(* ===== verification/PlanService.v ===== *)
(** * The planning service ([src/multiclaw/planner/service.py])

    Compound operations on Plans and their runs, each in one unit of work: a Plan is
    created together with the run that waits for its approval; a decision moves the Plan
    and the run; a revision claims the decision, appends the version and fences the run;
    a step that failed for good replaces the version and parks the run.  The model behind
    the generator is asked between transactions.  Events are values of the results. *)

From S2P Require Import Prelude Records Errors Json Regex Redaction Tenancy.
From S2P Require Import WorkflowModels.
From S2P Require Import Storage Collections PlanStorage Checkpoint Events PlanValidation.
From S2P Require Import PlanSpec PlanRecords PlanReading WorkflowRepository.
From S2P Require Import PlanRepository.
From S2P Require Import PlanDecisions PlanAttempts MemoryRepository PlanResults.
From S2P Require Import PlanGenerator WorkflowCoordinator.
From stdpp Require Import base gmap strings list.

Local Notation scoped := WorkflowCoordinator.scoped.
Local Notation steps := PlanValidation.steps.

(** ** References and events *)

Definition reference_ok (r : PlanReference) : bool :=
  let c := ref_context r in
  str_between 1 36 (tc_tenant_id c) && str_between 1 36 (tc_workspace_id c) &&
  uuid_pattern_field (ref_plan_id r) && Z.leb 1 (ref_plan_version r) &&
  match tc_run_id c with Some i => str_between 36 36 i | None => false end &&
  Z.leb 1 (ref_aggregate_version r) &&
  match tc_session_id c with Some s => str_between 1 36 s | None => false end.

(** [_reference]. *)
Definition reference (s : PlanSnapshot) (c : TenantContext) : result exn PlanReference :=
  _ ← ensure (bool_decide (is_Some (tc_session_id c)) && bool_decide (is_Some (tc_run_id c)))
        AssertionError;
  let r := MkPlanReference c (ps_plan_id s) (ps_current_version s) (ps_aggregate_version s) in
  if reference_ok r then Ok r else Err ValidationError.

Definition dump_reference (r : PlanReference) : list (string * json) :=
  let c := ref_context r in
  [("schema_version", JInt 1); ("tenant_id", JStr (tc_tenant_id c));
   ("workspace_id", JStr (tc_workspace_id c)); ("plan_id", JStr (ref_plan_id r));
   ("plan_version", JInt (ref_plan_version r)); ("run_id", opt_str (tc_run_id c));
   ("aggregate_version", JInt (ref_aggregate_version r));
   ("session_id", opt_str (tc_session_id c))].

Definition action_value (a : PlanDecisionAction) : string :=
  match a with
  | DECIDE_APPROVE => "approve"
  | DECIDE_REJECT => "reject"
  | DECIDE_REVISE => "revise"
  end.

Definition opt_int (z : option Z) : json := match z with Some z => JInt z | None => JNull end.

Section Service.
Context `{Env}.
Context (planning : PlanningSettings) (co : WorkflowCoordinator).
(** The generator, when there is one: its router and its models. *)
Context (generator : option (option router * error_reporter * string * string)).

(** [asdict(decision)], with the feedback sanitized. *)
Definition decision_data (x : PlanDecisionRecord) : json :=
  JObj [("decision_id", JStr (pdr_decision_id x));
        ("plan_version", JInt (pdr_plan_version x));
        ("expected_plan_cas_version", JInt (pdr_expected_plan_cas_version x));
        ("action", JStr (action_value (pdr_action x)));
        ("feedback", opt_str (sanitize_plan_text <$> pdr_feedback x));
        ("decided_by", JStr (pdr_decided_by x));
        ("resulting_plan_version", opt_int (pdr_resulting_plan_version x));
        ("created_at", JInt (pdr_created_at x))].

EXERCISE OBJECTIVE >> Every line from the line containing "Section Service." to the last line of the material above must be repeated exactly, and no other line.

FINISHED EXERCISE >>
Section Service.
Context `{Env}.
Context (planning : PlanningSettings) (co : WorkflowCoordinator).
(** The generator, when there is one: its router and its models. *)
Context (generator : option (option router * error_reporter * string * string)).

(** [asdict(decision)], with the feedback sanitized. *)
Definition decision_data (x : PlanDecisionRecord) : json :=
  JObj [("decision_id", JStr (pdr_decision_id x));
        ("plan_version", JInt (pdr_plan_version x));
        ("expected_plan_cas_version", JInt (pdr_expected_plan_cas_version x));
        ("action", JStr (action_value (pdr_action x)));
        ("feedback", opt_str (sanitize_plan_text <$> pdr_feedback x));
        ("decided_by", JStr (pdr_decided_by x));
        ("resulting_plan_version", opt_int (pdr_resulting_plan_version x));
        ("created_at", JInt (pdr_created_at x))].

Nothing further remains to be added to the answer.